---------- PROVIDED RECORDS

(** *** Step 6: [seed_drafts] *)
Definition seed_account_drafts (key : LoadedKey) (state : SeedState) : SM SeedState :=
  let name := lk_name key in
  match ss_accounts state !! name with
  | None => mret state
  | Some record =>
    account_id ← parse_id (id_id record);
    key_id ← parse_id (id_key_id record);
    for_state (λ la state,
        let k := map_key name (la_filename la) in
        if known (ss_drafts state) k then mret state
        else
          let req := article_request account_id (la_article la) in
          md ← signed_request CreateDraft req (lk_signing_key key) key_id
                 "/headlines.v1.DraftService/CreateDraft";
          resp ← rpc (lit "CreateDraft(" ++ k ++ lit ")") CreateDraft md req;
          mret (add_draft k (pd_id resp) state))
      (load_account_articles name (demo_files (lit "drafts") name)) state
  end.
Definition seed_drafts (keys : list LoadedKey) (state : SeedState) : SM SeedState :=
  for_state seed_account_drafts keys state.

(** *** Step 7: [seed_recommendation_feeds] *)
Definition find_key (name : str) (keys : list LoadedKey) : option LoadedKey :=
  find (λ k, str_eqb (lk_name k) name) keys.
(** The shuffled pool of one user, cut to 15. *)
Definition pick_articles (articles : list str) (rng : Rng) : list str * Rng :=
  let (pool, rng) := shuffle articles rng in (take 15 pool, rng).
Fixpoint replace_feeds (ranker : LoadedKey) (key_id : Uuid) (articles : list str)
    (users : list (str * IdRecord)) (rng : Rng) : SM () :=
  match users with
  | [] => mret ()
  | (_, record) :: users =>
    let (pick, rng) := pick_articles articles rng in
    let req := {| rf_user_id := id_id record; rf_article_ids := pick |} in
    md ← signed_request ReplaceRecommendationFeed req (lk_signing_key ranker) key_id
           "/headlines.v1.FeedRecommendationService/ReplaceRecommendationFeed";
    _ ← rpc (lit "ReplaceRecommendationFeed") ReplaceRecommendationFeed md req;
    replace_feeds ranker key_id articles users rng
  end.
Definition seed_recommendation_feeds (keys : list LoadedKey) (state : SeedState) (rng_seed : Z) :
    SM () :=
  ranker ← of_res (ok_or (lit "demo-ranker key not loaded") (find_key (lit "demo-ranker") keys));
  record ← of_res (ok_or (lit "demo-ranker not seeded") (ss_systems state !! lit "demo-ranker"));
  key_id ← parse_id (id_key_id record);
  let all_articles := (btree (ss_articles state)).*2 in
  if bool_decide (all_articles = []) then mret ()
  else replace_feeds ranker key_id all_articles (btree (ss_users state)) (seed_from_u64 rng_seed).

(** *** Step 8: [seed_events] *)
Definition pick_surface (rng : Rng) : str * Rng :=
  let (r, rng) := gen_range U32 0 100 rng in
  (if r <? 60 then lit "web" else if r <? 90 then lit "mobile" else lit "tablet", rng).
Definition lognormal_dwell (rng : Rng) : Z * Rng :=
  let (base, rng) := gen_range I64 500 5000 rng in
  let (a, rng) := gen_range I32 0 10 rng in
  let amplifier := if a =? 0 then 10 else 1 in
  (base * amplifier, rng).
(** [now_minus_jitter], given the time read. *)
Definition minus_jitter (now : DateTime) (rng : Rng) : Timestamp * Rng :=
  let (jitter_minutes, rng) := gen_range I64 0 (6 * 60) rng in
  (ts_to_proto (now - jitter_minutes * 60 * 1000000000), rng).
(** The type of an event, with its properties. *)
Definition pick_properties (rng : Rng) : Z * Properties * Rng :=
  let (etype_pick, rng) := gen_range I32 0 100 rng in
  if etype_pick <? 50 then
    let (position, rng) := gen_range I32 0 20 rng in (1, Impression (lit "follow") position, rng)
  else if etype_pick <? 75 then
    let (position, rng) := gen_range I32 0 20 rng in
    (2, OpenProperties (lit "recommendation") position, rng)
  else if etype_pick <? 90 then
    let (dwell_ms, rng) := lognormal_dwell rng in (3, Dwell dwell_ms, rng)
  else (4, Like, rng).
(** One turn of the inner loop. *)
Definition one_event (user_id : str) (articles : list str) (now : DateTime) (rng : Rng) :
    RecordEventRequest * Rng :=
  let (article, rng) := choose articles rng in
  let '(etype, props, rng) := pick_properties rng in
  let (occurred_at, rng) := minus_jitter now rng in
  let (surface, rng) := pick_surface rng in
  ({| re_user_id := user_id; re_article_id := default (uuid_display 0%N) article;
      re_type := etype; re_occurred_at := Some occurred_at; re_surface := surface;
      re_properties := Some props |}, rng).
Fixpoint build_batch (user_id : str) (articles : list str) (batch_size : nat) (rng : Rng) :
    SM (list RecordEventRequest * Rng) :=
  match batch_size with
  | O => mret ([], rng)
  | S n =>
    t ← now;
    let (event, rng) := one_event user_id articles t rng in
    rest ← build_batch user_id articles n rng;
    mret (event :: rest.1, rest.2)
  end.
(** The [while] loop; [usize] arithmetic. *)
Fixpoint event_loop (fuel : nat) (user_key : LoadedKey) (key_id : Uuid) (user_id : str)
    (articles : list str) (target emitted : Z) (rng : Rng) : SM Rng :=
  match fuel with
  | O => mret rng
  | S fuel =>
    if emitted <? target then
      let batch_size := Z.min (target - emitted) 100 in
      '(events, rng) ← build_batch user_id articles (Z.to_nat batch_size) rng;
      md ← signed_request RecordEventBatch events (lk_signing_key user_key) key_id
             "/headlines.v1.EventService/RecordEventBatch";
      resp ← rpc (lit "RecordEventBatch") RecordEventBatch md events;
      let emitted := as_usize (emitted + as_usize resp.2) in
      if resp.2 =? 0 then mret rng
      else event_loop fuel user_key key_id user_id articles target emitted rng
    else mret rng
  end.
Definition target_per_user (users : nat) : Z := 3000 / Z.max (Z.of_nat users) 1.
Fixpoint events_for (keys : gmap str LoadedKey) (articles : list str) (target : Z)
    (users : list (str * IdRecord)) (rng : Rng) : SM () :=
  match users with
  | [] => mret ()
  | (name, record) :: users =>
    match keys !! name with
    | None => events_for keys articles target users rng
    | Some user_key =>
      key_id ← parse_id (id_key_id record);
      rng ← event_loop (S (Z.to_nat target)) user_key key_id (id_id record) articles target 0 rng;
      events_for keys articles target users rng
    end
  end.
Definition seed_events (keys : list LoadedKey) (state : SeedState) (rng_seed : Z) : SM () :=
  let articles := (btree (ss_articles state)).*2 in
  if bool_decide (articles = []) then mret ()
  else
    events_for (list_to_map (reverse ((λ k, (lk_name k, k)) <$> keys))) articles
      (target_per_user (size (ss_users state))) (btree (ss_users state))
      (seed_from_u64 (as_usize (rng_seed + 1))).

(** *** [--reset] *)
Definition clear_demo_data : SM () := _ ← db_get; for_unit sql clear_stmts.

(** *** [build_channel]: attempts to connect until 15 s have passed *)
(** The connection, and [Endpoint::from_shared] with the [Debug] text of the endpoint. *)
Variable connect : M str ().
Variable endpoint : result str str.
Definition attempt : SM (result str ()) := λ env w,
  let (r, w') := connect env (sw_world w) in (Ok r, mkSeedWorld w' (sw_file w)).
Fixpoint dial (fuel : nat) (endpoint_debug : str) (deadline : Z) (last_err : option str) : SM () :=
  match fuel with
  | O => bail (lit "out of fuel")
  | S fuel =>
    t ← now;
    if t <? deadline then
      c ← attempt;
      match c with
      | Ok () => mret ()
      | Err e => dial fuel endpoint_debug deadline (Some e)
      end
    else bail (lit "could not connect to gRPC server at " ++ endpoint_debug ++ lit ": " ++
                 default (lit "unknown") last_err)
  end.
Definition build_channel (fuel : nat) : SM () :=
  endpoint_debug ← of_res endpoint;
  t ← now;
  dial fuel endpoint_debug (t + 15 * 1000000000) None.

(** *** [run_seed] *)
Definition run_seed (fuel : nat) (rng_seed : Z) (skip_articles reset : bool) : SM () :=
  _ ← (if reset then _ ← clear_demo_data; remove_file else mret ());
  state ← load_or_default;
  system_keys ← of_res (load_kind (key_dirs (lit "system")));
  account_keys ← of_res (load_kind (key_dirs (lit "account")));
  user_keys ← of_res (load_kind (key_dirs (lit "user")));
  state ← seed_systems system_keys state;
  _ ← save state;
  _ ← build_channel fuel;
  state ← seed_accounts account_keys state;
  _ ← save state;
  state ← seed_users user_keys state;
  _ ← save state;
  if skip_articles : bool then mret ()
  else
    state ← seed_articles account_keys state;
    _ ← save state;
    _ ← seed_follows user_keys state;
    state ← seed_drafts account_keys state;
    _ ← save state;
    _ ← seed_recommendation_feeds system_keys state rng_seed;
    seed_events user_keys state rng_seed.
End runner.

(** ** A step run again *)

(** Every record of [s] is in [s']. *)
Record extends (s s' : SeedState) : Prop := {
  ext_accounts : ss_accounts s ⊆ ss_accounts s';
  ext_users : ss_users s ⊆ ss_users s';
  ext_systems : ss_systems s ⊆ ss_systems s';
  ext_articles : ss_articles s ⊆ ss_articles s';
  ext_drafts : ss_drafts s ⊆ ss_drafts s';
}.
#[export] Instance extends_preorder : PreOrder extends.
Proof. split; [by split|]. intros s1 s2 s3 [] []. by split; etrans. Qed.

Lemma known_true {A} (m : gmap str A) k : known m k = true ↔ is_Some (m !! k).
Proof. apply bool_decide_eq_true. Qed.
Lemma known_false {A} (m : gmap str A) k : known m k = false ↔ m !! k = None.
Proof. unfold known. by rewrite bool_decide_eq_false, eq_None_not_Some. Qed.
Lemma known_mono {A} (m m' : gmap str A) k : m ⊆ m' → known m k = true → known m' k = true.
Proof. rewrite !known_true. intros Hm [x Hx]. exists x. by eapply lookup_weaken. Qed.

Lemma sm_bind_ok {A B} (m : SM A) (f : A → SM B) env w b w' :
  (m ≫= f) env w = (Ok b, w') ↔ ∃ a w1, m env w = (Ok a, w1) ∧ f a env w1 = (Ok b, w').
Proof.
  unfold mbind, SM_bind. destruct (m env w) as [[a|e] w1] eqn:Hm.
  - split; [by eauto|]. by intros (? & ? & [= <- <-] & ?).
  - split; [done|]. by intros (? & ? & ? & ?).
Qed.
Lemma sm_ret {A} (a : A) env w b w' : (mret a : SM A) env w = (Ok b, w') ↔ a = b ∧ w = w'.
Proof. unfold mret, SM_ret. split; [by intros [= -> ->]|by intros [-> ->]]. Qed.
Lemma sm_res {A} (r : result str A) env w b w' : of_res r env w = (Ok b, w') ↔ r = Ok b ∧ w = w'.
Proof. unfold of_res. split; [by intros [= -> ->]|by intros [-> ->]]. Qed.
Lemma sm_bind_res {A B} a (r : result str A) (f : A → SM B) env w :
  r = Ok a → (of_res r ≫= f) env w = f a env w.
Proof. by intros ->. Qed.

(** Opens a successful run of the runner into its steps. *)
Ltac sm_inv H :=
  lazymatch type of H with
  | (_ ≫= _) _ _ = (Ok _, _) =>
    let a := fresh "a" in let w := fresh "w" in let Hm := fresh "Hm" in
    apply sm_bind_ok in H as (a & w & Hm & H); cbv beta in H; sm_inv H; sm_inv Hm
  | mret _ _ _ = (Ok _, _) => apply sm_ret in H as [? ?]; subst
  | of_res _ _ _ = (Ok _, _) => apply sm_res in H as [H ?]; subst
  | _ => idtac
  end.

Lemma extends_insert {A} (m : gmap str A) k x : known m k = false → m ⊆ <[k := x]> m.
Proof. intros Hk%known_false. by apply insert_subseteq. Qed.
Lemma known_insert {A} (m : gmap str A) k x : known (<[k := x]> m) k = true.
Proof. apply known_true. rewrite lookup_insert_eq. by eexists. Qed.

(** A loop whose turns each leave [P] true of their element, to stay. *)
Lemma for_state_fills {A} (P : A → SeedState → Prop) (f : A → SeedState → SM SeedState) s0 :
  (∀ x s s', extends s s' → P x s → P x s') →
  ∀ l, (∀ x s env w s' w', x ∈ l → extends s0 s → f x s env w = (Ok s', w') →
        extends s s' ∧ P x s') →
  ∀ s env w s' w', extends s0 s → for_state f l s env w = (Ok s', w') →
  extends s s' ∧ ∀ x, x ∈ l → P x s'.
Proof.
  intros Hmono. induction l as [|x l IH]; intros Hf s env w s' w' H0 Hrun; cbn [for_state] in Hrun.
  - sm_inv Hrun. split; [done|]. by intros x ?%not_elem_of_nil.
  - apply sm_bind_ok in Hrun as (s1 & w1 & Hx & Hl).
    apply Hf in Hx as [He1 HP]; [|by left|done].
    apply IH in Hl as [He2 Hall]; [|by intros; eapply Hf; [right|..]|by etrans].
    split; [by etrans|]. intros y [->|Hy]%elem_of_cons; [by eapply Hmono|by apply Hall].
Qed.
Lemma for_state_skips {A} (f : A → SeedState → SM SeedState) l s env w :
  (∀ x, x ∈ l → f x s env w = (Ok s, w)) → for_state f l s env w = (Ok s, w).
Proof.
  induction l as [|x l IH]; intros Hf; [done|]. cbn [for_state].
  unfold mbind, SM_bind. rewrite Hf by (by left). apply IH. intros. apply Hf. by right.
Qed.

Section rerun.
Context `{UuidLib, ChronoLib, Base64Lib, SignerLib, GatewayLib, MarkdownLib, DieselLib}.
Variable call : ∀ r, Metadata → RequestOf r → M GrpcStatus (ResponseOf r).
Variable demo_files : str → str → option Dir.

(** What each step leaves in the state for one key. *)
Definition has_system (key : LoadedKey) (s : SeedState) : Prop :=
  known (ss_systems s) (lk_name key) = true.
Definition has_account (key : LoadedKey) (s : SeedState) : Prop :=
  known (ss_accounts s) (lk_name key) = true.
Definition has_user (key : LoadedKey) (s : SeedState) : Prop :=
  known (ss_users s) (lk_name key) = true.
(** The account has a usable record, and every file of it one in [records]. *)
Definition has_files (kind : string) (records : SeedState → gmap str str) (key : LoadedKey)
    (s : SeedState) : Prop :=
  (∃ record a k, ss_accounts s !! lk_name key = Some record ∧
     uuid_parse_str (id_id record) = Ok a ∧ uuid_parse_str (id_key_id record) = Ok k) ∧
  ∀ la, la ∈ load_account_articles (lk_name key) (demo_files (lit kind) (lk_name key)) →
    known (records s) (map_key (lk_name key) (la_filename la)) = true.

--------------------
---------- PROVIDED RECORDS

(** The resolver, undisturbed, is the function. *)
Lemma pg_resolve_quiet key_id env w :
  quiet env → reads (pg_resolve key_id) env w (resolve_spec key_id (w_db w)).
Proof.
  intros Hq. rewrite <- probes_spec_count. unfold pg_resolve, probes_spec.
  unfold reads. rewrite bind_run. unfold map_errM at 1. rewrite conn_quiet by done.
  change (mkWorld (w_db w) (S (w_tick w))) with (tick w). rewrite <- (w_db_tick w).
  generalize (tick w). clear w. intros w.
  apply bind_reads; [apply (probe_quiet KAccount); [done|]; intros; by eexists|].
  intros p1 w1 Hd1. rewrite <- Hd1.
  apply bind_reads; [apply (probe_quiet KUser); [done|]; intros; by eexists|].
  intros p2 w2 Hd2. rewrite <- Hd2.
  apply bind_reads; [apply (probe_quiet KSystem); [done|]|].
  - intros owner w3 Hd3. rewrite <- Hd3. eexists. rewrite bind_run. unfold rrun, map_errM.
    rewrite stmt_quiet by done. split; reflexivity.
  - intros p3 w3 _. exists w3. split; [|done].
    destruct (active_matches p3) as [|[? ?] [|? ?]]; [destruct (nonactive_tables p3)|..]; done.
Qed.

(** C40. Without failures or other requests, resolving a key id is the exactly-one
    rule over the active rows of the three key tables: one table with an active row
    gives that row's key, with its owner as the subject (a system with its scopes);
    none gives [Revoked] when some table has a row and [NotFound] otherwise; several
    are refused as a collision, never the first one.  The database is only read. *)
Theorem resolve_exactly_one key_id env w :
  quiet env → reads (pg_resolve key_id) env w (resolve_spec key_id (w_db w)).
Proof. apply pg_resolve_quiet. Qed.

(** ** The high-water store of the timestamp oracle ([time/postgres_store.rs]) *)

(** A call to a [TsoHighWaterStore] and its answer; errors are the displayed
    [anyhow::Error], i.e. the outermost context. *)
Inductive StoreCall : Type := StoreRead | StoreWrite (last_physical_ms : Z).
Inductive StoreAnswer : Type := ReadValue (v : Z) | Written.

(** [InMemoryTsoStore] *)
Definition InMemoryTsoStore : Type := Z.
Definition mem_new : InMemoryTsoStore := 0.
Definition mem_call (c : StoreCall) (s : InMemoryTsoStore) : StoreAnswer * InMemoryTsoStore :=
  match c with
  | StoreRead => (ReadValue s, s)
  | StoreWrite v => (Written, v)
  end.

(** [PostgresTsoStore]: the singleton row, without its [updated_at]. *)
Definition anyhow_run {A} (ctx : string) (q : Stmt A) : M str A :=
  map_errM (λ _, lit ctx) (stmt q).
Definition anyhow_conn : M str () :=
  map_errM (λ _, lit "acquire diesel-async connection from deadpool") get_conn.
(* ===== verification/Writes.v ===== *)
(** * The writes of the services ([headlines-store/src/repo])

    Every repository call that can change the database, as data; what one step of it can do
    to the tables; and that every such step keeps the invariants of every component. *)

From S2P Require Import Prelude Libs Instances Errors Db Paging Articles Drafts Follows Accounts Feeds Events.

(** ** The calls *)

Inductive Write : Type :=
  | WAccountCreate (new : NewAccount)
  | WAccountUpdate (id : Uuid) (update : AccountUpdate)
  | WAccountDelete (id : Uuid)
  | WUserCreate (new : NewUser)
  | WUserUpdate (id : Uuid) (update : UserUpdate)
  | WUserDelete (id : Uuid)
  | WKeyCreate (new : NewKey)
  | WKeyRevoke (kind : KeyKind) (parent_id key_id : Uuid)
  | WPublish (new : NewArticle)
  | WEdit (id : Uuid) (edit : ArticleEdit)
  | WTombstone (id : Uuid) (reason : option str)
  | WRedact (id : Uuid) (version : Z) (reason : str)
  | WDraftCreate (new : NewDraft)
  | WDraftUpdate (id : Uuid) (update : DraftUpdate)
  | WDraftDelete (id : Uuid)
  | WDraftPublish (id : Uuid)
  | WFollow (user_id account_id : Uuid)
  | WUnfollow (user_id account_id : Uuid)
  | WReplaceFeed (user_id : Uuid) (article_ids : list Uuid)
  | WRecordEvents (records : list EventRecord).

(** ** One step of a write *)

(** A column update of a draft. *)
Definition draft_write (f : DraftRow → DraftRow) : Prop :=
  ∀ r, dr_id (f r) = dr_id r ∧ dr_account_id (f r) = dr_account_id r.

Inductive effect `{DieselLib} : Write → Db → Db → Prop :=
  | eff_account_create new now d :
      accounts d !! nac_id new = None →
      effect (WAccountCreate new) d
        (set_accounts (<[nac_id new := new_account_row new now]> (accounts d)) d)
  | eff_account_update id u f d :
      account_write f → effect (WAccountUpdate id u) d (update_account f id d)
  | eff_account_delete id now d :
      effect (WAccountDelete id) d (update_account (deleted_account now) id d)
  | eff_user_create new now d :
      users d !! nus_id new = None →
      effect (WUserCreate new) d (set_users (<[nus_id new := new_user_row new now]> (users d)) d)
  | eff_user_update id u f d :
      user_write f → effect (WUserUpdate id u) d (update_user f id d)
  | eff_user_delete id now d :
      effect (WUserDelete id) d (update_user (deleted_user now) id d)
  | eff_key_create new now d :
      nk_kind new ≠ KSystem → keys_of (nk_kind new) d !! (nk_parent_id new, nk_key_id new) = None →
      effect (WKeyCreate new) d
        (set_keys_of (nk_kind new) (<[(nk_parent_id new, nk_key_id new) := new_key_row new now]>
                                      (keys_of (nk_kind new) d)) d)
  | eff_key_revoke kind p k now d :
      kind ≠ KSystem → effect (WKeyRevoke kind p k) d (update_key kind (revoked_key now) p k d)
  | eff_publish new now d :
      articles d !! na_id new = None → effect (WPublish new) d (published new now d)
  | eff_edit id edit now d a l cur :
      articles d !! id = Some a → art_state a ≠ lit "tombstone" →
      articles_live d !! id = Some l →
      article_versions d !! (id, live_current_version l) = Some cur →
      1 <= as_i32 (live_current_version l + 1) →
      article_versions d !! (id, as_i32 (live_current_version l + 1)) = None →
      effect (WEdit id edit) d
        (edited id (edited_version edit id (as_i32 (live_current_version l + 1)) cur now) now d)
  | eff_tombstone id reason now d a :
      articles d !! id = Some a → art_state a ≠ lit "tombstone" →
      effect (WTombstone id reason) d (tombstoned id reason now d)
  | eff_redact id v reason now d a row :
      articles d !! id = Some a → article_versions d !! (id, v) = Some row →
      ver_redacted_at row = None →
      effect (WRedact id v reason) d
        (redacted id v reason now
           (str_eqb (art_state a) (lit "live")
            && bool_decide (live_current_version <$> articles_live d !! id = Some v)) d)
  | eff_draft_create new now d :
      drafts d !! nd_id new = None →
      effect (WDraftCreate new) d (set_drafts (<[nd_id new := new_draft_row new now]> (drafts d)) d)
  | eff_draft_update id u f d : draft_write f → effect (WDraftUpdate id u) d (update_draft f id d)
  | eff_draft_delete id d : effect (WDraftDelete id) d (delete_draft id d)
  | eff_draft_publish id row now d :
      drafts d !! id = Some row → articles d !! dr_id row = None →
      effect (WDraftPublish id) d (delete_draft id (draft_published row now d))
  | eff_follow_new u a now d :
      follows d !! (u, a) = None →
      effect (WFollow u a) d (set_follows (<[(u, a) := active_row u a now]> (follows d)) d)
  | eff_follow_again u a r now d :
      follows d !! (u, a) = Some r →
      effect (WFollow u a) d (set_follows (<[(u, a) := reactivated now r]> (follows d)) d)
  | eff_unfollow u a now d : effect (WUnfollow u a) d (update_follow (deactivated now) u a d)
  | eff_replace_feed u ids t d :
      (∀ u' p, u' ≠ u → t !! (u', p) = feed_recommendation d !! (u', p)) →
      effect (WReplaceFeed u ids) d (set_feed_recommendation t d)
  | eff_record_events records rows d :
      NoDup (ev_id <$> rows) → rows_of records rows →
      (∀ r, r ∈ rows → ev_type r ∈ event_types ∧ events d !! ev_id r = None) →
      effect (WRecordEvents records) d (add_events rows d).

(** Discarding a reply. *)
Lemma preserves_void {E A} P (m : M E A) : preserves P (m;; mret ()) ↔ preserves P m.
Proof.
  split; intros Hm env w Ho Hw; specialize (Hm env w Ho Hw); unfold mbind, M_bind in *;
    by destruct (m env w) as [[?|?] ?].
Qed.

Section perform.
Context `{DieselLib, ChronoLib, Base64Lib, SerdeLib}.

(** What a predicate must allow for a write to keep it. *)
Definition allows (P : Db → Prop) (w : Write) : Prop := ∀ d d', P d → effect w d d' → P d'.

--------------------

**PROBLEM DESCRIPTION**
Within the data above, the span starting at the line containing "let amplifier := if" and ending at the line containing "let (jitter_minutes, rng)" is to be retyped exactly, with no other lines.

**SOLUTION**
  let amplifier := if a =? 0 then 10 else 1 in
  (base * amplifier, rng).
(** [now_minus_jitter], given the time read. *)
Definition minus_jitter (now : DateTime) (rng : Rng) : Timestamp * Rng :=
  let (jitter_minutes, rng) := gen_range I64 0 (6 * 60) rng in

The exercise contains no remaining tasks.